I smell scandel, it was bill gates who wrote the code and you know it. IT's like the SetErrors flag in windows (Fp maybe?)

And to think...

[oskard]

I JUST got through explaining to my parents why Firefox is a safer alternative.

Safar!

[ViperG]

Well I'm glad I'm using my parents PowerBook with Safari atm. But when I get back home, maybe I should try and figure out a way to get notpad to browse the net, it seems the only safe windows alternative.

Re:News for Nerds?

You just missed it the first 3 times.

Re:Oh really

Dammit you troll flamebaiting asshole!!! I'm gonna mod you down, even if your post is totally on topic and totally true!!!

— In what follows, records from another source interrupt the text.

(** A character more for the first deletion or the first keep. *)
Lemma turns_delete len ops a b c : turns (Delete len :: ops) a b → turns (Delete (len + len_utf8 c) :: ops) (c :: a) b.
Proof.
  intros H rest. specialize (H rest). cbn [apply_ops] in *. rewrite encode_cons, <- app_assoc. pose proof (encode_char_length c) as Hl.
  rewrite length_app, Hl. destruct (Nat.leb_spec len (length (encode a ++ rest))); [|done]. rewrite (proj2 (Nat.leb_le _ _)) by lia.
  rewrite Nat.add_comm, <- drop_drop, <- Hl, drop_app_length. done.
Qed.
Lemma turns_keep len ops a b c : turns (Keep len :: ops) a b → turns (Keep (len + len_utf8 c) :: ops) (c :: a) (c :: b).
Proof.
  intros H rest. specialize (H rest). cbn [apply_ops] in *. rewrite !encode_cons, <- app_assoc. pose proof (encode_char_length c) as Hl.
  rewrite length_app, Hl. destruct (Nat.leb_spec len (length (encode a ++ rest))) as [Hle|]; [|done]. rewrite (proj2 (Nat.leb_le _ _)) by lia.
  rewrite Nat.add_comm, <- drop_drop, <- Hl, drop_app_length. destruct (apply_ops ops (drop len (encode a ++ rest))) as [[w r]|]; [|done].
  cbn [mbind option_bind] in *. injection H as <- <-. f_equal. f_equal. rewrite take_app_add', app_assoc by done. done.
Qed.
Lemma turns_one_delete ops a b c : turns ops a b → turns (Delete (len_utf8 c) :: ops) (c :: a) b.
Proof.
  intros H. change (len_utf8 c) with (0 + len_utf8 c). apply turns_delete. intros rest. cbn [apply_ops Nat.leb]. rewrite drop_0. apply H.
Qed.
Lemma turns_one_keep ops a b c : turns ops a b → turns (Keep (len_utf8 c) :: ops) (c :: a) (c :: b).
Proof.
  intros H. change (len_utf8 c) with (0 + len_utf8 c). apply turns_keep. intros rest. cbn [apply_ops Nat.leb]. rewrite drop_0, H. done.
Qed.

Lemma push_delete_turns hunks a b c : turns (rev hunks) a b → turns (rev (push_delete hunks (len_utf8 c))) (c :: a) b.
Proof.
  intros H. unfold push_delete. destruct hunks as [|x hunks _] using rev_ind; [by apply turns_one_delete|].
  rewrite last_snoc, removelast_last. rewrite rev_app_distr in H. cbn [rev app] in H.
  destruct x as [u|n|n]; rewrite !rev_app_distr; cbn [rev app]; [|by apply turns_delete|]; by apply turns_one_delete.
Qed.
Lemma push_keep_turns hunks a b c : turns (rev hunks) a b → turns (rev (push_keep hunks (len_utf8 c))) (c :: a) (c :: b).
Proof.
  intros H. unfold push_keep. destruct hunks as [|x hunks _] using rev_ind; [by apply turns_one_keep|].
  rewrite last_snoc, removelast_last. rewrite rev_app_distr in H. cbn [rev app] in H.
  destruct x as [u|n|n]; rewrite !rev_app_distr; cbn [rev app]; [| |by apply turns_keep]; by apply turns_one_keep.
Qed.

(** ** Backtracking *)

(** The part of a list from [s] to [e]. *)
Definition part {A} (l : list A) (s e : nat) : list A := take (e - s) (drop s l).

Lemma part_nil {A} (l : list A) s : part l s s = [].
Proof. unfold part. by rewrite Nat.sub_diag. Qed.
Lemma part_app {A} (l : list A) a b c : a ≤ b ≤ c → part l a c = part l a b ++ part l b c.
Proof.
  intros H. unfold part. replace (c - a) with ((b - a) + (c - b)) by lia. rewrite <- take_take_drop, drop_drop. do 3 f_equal. lia.
Qed.
Lemma part_cons {A} (l : list A) i e c : l !! (i - 1) = Some c → 1 ≤ i ≤ e → part l (i - 1) e = c :: part l i e.
Proof.
  intros Hc Hi. rewrite (part_app l (i - 1) i e) by lia. change (c :: part l i e) with ([c] ++ part l i e). f_equal.
  unfold part. replace (i - (i - 1)) with 1 by lia. by rewrite (drop_S_lookup _ _ _ Hc).
Qed.

(** The matrix has the columns that backtracking looks at. *)
Record wide (d : StreamingDiff) : Prop := {
  wd_shape : ∃ c, shape (scores d) (length (old d) + 1) c ∧ length (new_text d) - new_text_ix d < c;
  wd_old : old_text_ix d ≤ length (old d);
  wd_new : new_text_ix d ≤ length (new_text d);
}.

LINUX USERS DON'T GET VIRUSES

Mind you, they don't get laid, either.

In other news...

.. two unpatched security security holes (code named timothy and CmdrTaco) in Slashdot allowing posting of dupes were disclosed.

...obligatory

[op12]

Welcome to Slashdot, you must be new here.

Re:sorry..

[Taladar]

Probably because lots of /. posters have to fix machines of relatives or at their work running IE.

Sounds familiar

[stinkyfingers]

Seriously this Is getting repetitive. There are always flaws. Just update your browser and hope it doesn't become the next iexplore.

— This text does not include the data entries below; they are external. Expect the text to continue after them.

Lemma starts_with_pieces l p : pieces_ok l → utf8 p → length p ≤ length (concat l) →
  decided (λ r, bool_decide (r = [])) (stop_fold starts_with_step p l) = bool_decide (take (length p) (concat l) = p).
Proof.
  intros Hl. revert p. induction Hl as [|t l [Ht Hne] Hl IH]; intros p Hp Hle.
  { destruct p; [done|cbn in Hle; lia]. }
  cbn [stop_fold concat]. remember (Nat.min (length p) (length t)) as k eqn:Ek. unfold starts_with_step at 1. rewrite <- Ek.
  destruct (is_char_boundary t k) eqn:Hb.
  - rewrite str_slice_ok by (done || lia). rewrite drop_0. unfold str_starts_with. rewrite !length_take.
    replace (Nat.min k (length t)) with k by lia. symmetry. rewrite (bool_decide_ext _ _ (prefix_piece t (concat l) p)), <- Ek. symmetry.
    case_bool_decide as Hpre; [|by rewrite bool_decide_eq_false_2 by (intros [? _]; done)].
    destruct (Nat.le_ge_cases (length p) (length t)).
    + rewrite (drop_ge p) by lia. rewrite bool_decide_eq_true_2 by done. cbn [decided]. symmetry. apply bool_decide_eq_true_2. split; [done|].
      replace (length p - length t) with 0 by lia. by rewrite drop_ge.
    + assert (k = length t) as -> by lia. rewrite (take_ge t) in Hpre by done.
      assert (p = t ++ drop (length t) p) as Ep by (rewrite <- Hpre at 1; by rewrite take_drop).
      assert (utf8 (drop (length t) p)) as Hd by (apply (utf8_rest t); [done|by rewrite <- Ep]).
      case_bool_decide as Hnil.
      * cbn [decided]. symmetry. apply bool_decide_eq_true_2. rewrite Hnil, (take_ge t) by done. split; [done|].
        assert (length p - length t = 0) as -> by (apply (f_equal length) in Hnil; rewrite length_drop in Hnil; cbn in Hnil; lia). done.
      * rewrite IH; [|done|rewrite length_drop; cbn [concat] in Hle; rewrite length_app in Hle; lia]. rewrite length_drop.
        apply bool_decide_ext. rewrite (take_ge t) by done. tauto.
  - assert (str_slice t 0 k = None) as -> by (unfold str_slice, is_str_boundary; by rewrite Hb, andb_false_r). cbn [decided]. symmetry.
    apply bool_decide_eq_false_2. rewrite prefix_piece, <- Ek. intros [Hpre _].
    assert (k ≠ length t) by (intros ->; by rewrite boundary_length in Hb). assert (k = length p) as Ekp by lia. rewrite Ekp, firstn_all in Hpre.
    assert (t = p ++ drop (length p) t) as Et by (rewrite Hpre at 1; by rewrite take_drop).
    rewrite Ekp, Et, front_boundary in Hb; [done|done|by rewrite <- Et].
Qed.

Seriously, this is getting repetitive. There are always flaws. Just run Windows Update and hope there's a patch for Internet Explorer.

On behalf of the IE programming team..

[cmburns69]

On behalf of the IE programming team, let me be the first to say "Neener neener neener!"

Trim allowed install sites and move on.

[kmortelite]

Ford! Chevy! Ford! Chevy! Ford! Chevy! FORD! CHEVY! DODGE!

s/Ford/Firefox/
s/Chevy/IE/
s/Dodge/whatever_dumb_browswer_u_want/

Come on.

Re:Balanced?

[utexaspunk]

AMEN, BROTHER- this ain't the news desk, buddy, this is the nerd table in the high school cafeteria. Most of the time here is spent trying to make milk come out of eachother's noses...

Preview Release

[heymr.wilson]

If you are still using the preview release 1.0, then it tells you there are no updates to be installed... guess you're safe there...hmmmm

Re:sorry..

[grolschie]

Well, I would agree, but then why does slashdot post every IE bug that comes up?

Because serious IE security holes are popping up every other day. The front page at /. would be choked with all the posts. But seriously, we all know that MS are notoriously slow at patching security holes, so people need to know that... <insert swiss cheese reference here>.

Re:sorry..

[shmlco]

Probably because lots of /. posters now need to fix machines of their own running Firefox...

Re:Should not be exploitable any more

[Just+Some+Guy]

On Sunday, Mozilla Update was moved to an untrusted URL

Erm, it doesn't happen to end in .cx, does it?